Belize is the only country in Central and South America that received a Tier 3 rating, the worst rating given out by the State Department’s Office to Monitor and Combat Trafficking in Persons in its annual Trafficking in Persons (TIP) Report. Tier 3 countries include “countries whose governments do not fully meet the minimum standards* [to combat human trafficking] and are not making significant efforts to do so.” When a country’s government is complacent in the fight against human trafficking, its ratings fall. This is the fourth year Belize has failed to rise above Tier 3.
Although the prime minister of Belize, Dean Barrow, refutes the U.S. State Department’s claims that his government is complicit– the data collected by the State Department challenges that. In 2018 the Government of Belize did not investigate any public officials for complicity (despite many serious allegations). Law enforcement officials are not only untrained in handling trafficking cases but many are actively involved in protecting traffickers. It is not uncommon for off-duty police officers to work as security-for-hire at brothels. Officers may look the other way when it comes to sex trafficking so as not to lose their side jobs. Victims may not want to go to the police for protection since they know that some officers directly benefit from their exploitation. Thankfully, Belize’s police commissioner, Allen Whylie, has stated that police will no longer be allowed to perform these “special duties” after the 2018 TIP report specifically called out his police force over this heinous practice. We can only hope his words lead to meaningful reform.
Little has been done to prosecute traffickers, despite the creation of a dedicated anti-trafficking police force in 2017. In 2018, Belize’s government decreased efforts to prosecute traffickers, failing to convict a single trafficker for the second consecutive year. Belize is a “source, transit, and destination country for men, women, and children subjected to sex trafficking and forced labor” (2018 TIP Report). The number (0) of convictions does not reflect the severity of the trafficking situation in Belize but rather is a measure of the government’s utter complacency in the matter.

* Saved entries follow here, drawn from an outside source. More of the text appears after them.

Lemma u8_id x : is_u8 x -> u8 x = x.
Proof. unfold is_word, u8. intros. apply Z.mod_small. lia. Qed.
Lemma u16_id x : is_u16 x -> u16 x = x.
Proof. unfold is_word, u16. intros. apply Z.mod_small. lia. Qed.
Lemma u32_id x : is_u32 x -> u32 x = x.
Proof. unfold is_word, u32. intros. apply Z.mod_small. lia. Qed.
Lemma u64_id x : is_u64 x -> u64 x = x.
Proof. unfold is_word, u64. intros. apply Z.mod_small. lia. Qed.

Lemma is_word_mono v w x : v <= w -> is_word v x -> is_word w x.
Proof.
  unfold is_word. intros Hvw [H0 H1]. split; [done|].
  destruct (Z.le_gt_cases 0 v).
  - eapply Z.lt_le_trans; [exact H1|]. apply Z.pow_le_mono_r; lia.
  - rewrite Z.pow_neg_r in H1 by lia. lia.
Qed.

Lemma i8_range x : -0x80 <= i8 x < 0x80.
Proof. unfold i8. zlia. Qed.
Lemma i16_range x : -0x8000 <= i16 x < 0x8000.
Proof. unfold i16. zlia. Qed.
Lemma i32_range x : -0x80000000 <= i32 x < 0x80000000.
Proof. unfold i32. zlia. Qed.

(** Reading a word as signed and back is the identity. *)
Lemma u32_i32 x : u32 (i32 x) = u32 x.
Proof. unfold u32, i32. zlia. Qed.
Lemma u16_i16 x : u16 (i16 x) = u16 x.
Proof. unfold u16, i16. zlia. Qed.
Lemma u8_i8 x : u8 (i8 x) = u8 x.
Proof. unfold u8, i8. zlia. Qed.

(** ** Bit-level reasoning *)

Lemma testbit_mod_pow2 x n i :
  0 <= n -> 0 <= i -> Z.testbit (x mod 2 ^ n) i = (i <? n) && Z.testbit x i.
Proof.
  intros Hn Hi. destruct (Z.ltb_spec i n).
  - by rewrite Z.mod_pow2_bits_low.
  - by rewrite Z.mod_pow2_bits_high by lia.
Qed.

Lemma testbit_word_high w x i : is_word w x -> w <= i -> Z.testbit x i = false.
Proof.
  intros [H0 H1] Hi. destruct (Z.le_gt_cases 0 w) as [Hw|Hw].
  - rewrite <- (Z.mod_small x (2 ^ w)) by lia.
    apply Z.mod_pow2_bits_high. lia.
  - rewrite Z.pow_neg_r in H1 by lia. lia.
Qed.

Lemma testbit_word w x i :
  is_word w x -> Z.testbit x i = (i <? w) && Z.testbit x i.
Proof.
  intros H. destruct (Z.ltb_spec i w); [done|]. by rewrite (testbit_word_high w).
Qed.

Lemma is_word_testbit w x :
  0 <= w -> 0 <= x -> (forall i, w <= i -> Z.testbit x i = false) -> is_word w x.
Proof.
  intros Hw Hx Hb. split; [done|].
  assert (x mod 2 ^ w = x) as <-; [|apply Z.mod_pos_bound; lia].
  apply Z.bits_inj'. intros i Hi. rewrite testbit_mod_pow2 by lia.
  destruct (Z.ltb_spec i w); [done|]. rewrite Hb by lia. done.
Qed.

Lemma land_word_l w x y : is_word w x -> 0 <= w -> is_word w (Z.land x y).
Proof.
  intros Hx Hw. apply is_word_testbit; [done| |].
  - apply Z.land_nonneg. left. apply Hx.
  - intros i Hi. rewrite Z.land_spec, (testbit_word_high w x) by done. done.
Qed.
Lemma land_word_r w x y : is_word w y -> 0 <= w -> is_word w (Z.land x y).
Proof. rewrite Z.land_comm. apply land_word_l. Qed.
Lemma lor_word w x y : is_word w x -> is_word w y -> 0 <= w -> is_word w (Z.lor x y).
Proof.
  intros Hx Hy Hw. apply is_word_testbit; [done| |].
  - apply Z.lor_nonneg. split; [apply Hx|apply Hy].
  - intros i Hi. by rewrite Z.lor_spec, (testbit_word_high w x), (testbit_word_high w y).
Qed.
Lemma lxor_word w x y : is_word w x -> is_word w y -> 0 <= w -> is_word w (Z.lxor x y).
Proof.
  intros Hx Hy Hw. apply is_word_testbit; [done| |].
  - apply Z.lxor_nonneg. destruct Hx, Hy. lia.
  - intros i Hi. by rewrite Z.lxor_spec, (testbit_word_high w x), (testbit_word_high w y).
Qed.
Lemma shiftr_word w x n : is_word w x -> 0 <= n -> is_word w (Z.shiftr x n).
Proof.
  intros [H0 H1] Hn. unfold is_word. rewrite Z.shiftr_div_pow2 by done.
  pose proof (Z.pow_pos_nonneg 2 n ltac:(lia) Hn).
  split; [apply Z.div_pos; lia|].
  eapply Z.le_lt_trans; [|exact H1]. apply Z.div_le_upper_bound; nia.
Qed.

Lemma if_word w (b : bool) x y : is_word w x -> is_word w y -> is_word w (if b then x else y).
Proof. by destruct b. Qed.

#[export] Hint Extern 1 (is_word _ (Z.land _ _)) => apply land_word_r; [|lia] : word.
#[export] Hint Extern 2 (is_word _ (Z.land _ _)) => apply land_word_l; [|lia] : word.
#[export] Hint Extern 1 (is_word _ (Z.lor _ _)) => apply lor_word; [| |lia] : word.
#[export] Hint Extern 1 (is_word _ (Z.lxor _ _)) => apply lxor_word; [| |lia] : word.
#[export] Hint Extern 1 (is_word _ (Z.shiftr _ _)) => apply shiftr_word; [|lia] : word.
#[export] Hint Extern 1 (is_word _ (if _ then _ else _)) => apply if_word : word.
#[export] Hint Extern 3 (is_word _ (u8 _)) =>
  apply (is_word_mono 8); [lia|apply u8_range] : word.
#[export] Hint Extern 3 (is_word _ (u16 _)) =>
  apply (is_word_mono 16); [lia|apply u16_range] : word.
#[export] Hint Extern 3 (is_word _ (u32 _)) =>
  apply (is_word_mono 32); [lia|apply u32_range] : word.
#[export] Hint Extern 2 (is_word _ (Zpos _)) => unfold is_word; lia : word.
#[export] Hint Extern 2 (is_word _ 0) => unfold is_word; lia : word.

(** [word] closes range goals; [bitwise] compares two words bit by bit. *)
Ltac word := solve [eauto 20 with word | unfold is_word in *; lia].

Lemma testbit_pow2 n i : 0 <= n -> Z.testbit (2 ^ n) i = (i =? n).
Proof.
  intros. destruct (Z.eqb_spec i n) as [->|Hne].
  - by apply Z.pow2_bits_true.
  - apply Z.pow2_bits_false. lia.
Qed.

Lemma u8_land x : u8 x = Z.land x 0xFF.
Proof. symmetry. apply (Z.land_ones x 8). lia. Qed.
Lemma u16_land x : u16 x = Z.land x 0xFFFF.
Proof. symmetry. apply (Z.land_ones x 16). lia. Qed.
Lemma u32_land x : u32 x = Z.land x 0xFFFFFFFF.
Proof. symmetry. apply (Z.land_ones x 32). lia. Qed.

Lemma u8_testbit x i : 0 <= i -> Z.testbit (u8 x) i = (i <? 8) && Z.testbit x i.
Proof. apply (testbit_mod_pow2 x 8). lia. Qed.
Lemma u16_testbit x i : 0 <= i -> Z.testbit (u16 x) i = (i <? 16) && Z.testbit x i.
Proof. apply (testbit_mod_pow2 x 16). lia. Qed.
Lemma u32_testbit x i : 0 <= i -> Z.testbit (u32 x) i = (i <? 32) && Z.testbit x i.
Proof. apply (testbit_mod_pow2 x 32). lia. Qed.
Lemma u64_testbit x i : 0 <= i -> Z.testbit (u64 x) i = (i <? 64) && Z.testbit x i.
Proof. apply (testbit_mod_pow2 x 64). lia. Qed.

With a low probability of perpetrators being convicted, the trafficking industry is prolific in Belize. The child sex tourism industry is booming, with demand coming mostly from U.S. citizens. Relatives often facilitate the trafficking of women and girls into this industry. Traffickers also specifically target migrants (men, women, and children mostly from Central America, Mexico, and Asia) looking for work; offering them relatively high-paying jobs and then leveraging their illegal status to trap them into forced labor. Further, victims are often penalized and convicted for crimes that directly result from their victim status (violating the minimum standard of serious and sustained efforts to provide victim services).
The recent agreement, signed by Allen Whylie (Belize’s Commissioner of Police) on October 25th 2018, is a hopeful sign that Belize is making an effort to move out of Tier 3. The four-year agreement provides the beginning of an infrastructure for the anti-trafficking police to start making headway against Belize’s trafficking industry. This infrastructure looks like office space and vehicles for the anti-trafficking force to use for investigations, training, and interviewing victims. It also provides stipulations for essential training and resources needed for the force to effectively handle trafficking cases. This agreement was signed in Washington, DC in partnership with the Human Trafficking Institute following a 2014 delegation of Belize’s top law enforcement officials at the institute.
The biggest contributing factors to the flourishing trafficking industry are allegations of government complicity. Human trafficking is a complicated crime to combat. Victims are often intimidated into staying silent, especially when the government seems to be more interested in protecting traffickers. However, the guidelines for approaching this difficult task are clearly spelled out by the U.S. State Department’s Office to Monitor and Combat Trafficking in Persons. Allen Whylie’s stated commitment to reforming the way law enforcement fights trafficking and the police department’s partnership with the Human Trafficking Institute are promising steps. However, these words are only meaningful to victims if the force starts identifying victims, providing services, and punishing perpetrators. This means the implementation of radical department-wide changes to the way law enforcement approaches human trafficking.
*The “minimum standards” that governments must actively attempt to meet in order to rise above Tier 3 include: prohibiting and appropriately punishing acts of severe trafficking (on par with other serious crimes and serious enough to deter others from committing the crime) and serious and sustained efforts to eliminate severe trafficking. “Serious and sustained” efforts are defined by 12 provisions. Some of these include: vigorously investigating trafficking cases, providing data to the U.S. State Department on these investigations, protecting victims, prevention efforts, cooperation with other governments and NGOs, and severely punishing public officials who are involved with or facilitate trafficking. Read the full definition of the minimum standards for combating human trafficking here. Belize falls into the Tier 3 category because it fails to meet the requirements for any of the four “minimum standards” put forward by the TIP report and because of allegations of government complicity in trafficking cases.